Infrastructure is broadly classified under two categories:
a. Economic infrastructure
b. Social infrastructure
(a) Economic Infrastructure refers to the elements of economic change that aid in the process of production and distribution. It improves the quality of economic resources and, thus, raises the productivity of the economy as a whole. In this way, it serves as a support system to economic growth. Energy, transportation, communication, banking and financial institutions are some of the examples of economic infrastructure. Greater the economic infrastructure, greater will be the production and more generation of employment opportunities. Thus, expenditure incurred on the economic infrastructure can be regarded as a necessary condition for economic growth.
(b) Social Infrastructure refers to all those facilities and institutions that enhance the quality of human capital. Educational institutions, hospitals, nursing homes, housing facilities etc. are some of the examples of social infrastructures. The availability of such infrastructures raises the human productivity, thereby, improves the quality of standard of living. Unlike, economic infrastructure, social infrastructure indirectly increase the productivity and production of goods and services. For example, availability of better health care and medical facilities enable a perennial supply of healthy workforce that in turn is reflected in the form of increased production levels.

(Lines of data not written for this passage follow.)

(** Lines 46-53 in one step: the filters of line 53 remove nothing. *)
Lemma clean_frame_normal_form (all_rows : list row) (header : list string) (df : dataframe) :
  clean_frame all_rows header = Ok df →
  let names := clean_column_names (Some <$> header) in
  let cols := (λ c, upper (strip c)) <$> filter (λ c, required c) names in
  let cells := λ r,
    normalize <$> select_required names (r ++ replicate (length names - length r) None) in
  NoDup cols ∧
  Forall (λ r, (length r ≤ length names)%nat) all_rows ∧
  columns df = cols ∧
  rows df = cells <$> filter (λ r, negb (has_noise r))
                        (filter (λ r, negb (repeats_header r)) all_rows).
Proof.
  intros Hdf names cols cells. revert Hdf.
  unfold clean_frame, make_frame, mbind, result_bind. fold names.
  case_decide as Hw; cbn [rbind]; [|done]. cbn [columns rows]. fold cols.
  case_bool_decide as Hnd; [|done].
  destruct (column_index cols "CUSTOMER ID") as [cid|e] eqn:Hcid; cbn [rbind]; [|done].
  intros [= <-]. cbn [columns rows].
  assert (Forall (λ r, (length r ≤ length names)%nat) all_rows) as Hlen.
  { apply Forall_forall. intros r Hr. rewrite Hw.
    apply max_list_elem_of_le, list_elem_of_fmap. eauto. }
  split_and!; [done|done|done|]. rewrite <- Hw.
  set (pad := λ r : row, r ++ replicate (length names - length r) None).
  rewrite (filter_fmap_same pad (λ r, negb (repeats_header r)))
    by (intros r; unfold pad; by rewrite repeats_header_pad).
  rewrite (filter_fmap_same pad (λ r, negb (has_noise r)))
    by (intros r; unfold pad; by rewrite has_noise_pad).
  set (kept := filter (λ r, negb (has_noise r)) _).
  assert (Forall (λ r, length r = length (filter (λ c, required c) names))
                 (select_required names <$> (pad <$> kept))) as Hsel.
  { apply Forall_fmap, Forall_fmap, Forall_forall. intros r Hr. cbn.
    apply select_required_length. unfold pad.
    rewrite length_app, length_replicate.
    assert (length r ≤ length names)%nat; [|lia].
    rewrite Forall_forall in Hlen. apply Hlen.
    by apply list_elem_of_filter in Hr as [_ [_ Hr]%list_elem_of_filter]. }
  assert (cid < length (filter (λ c, required c) names))%nat as Hcidlt.
  { apply column_index_lookup in Hcid as [Hcid _].
    apply lookup_lt_Some in Hcid. unfold cols in Hcid. by rewrite length_fmap in Hcid. }
  rewrite customer_filter_keeps_all.
  2:{ eapply Forall_impl; [exact Hsel|]. intros r ->. done. }
  rewrite nonempty_filter_keeps_all.
  2:{ eapply Forall_impl; [exact Hsel|]. intros r Hr ->. cbn in Hr. lia. }
  rewrite <- !list_fmap_compose. done.
Qed.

Both economic and social infrastructures are interdependent on and complementary to each other. While economic infrastructure fosters economic growth, social infrastructure enhances the quality of standard of living and thereby leads to the welfare of the economy as a whole. The combined effect of these two infrastructures contributes to the prosperity of the economy. The economic growth attained with the help of economic infrastructure is imperfect without human development, which is attained by means of social infrastructure. Thus, one infrastructure supports the other.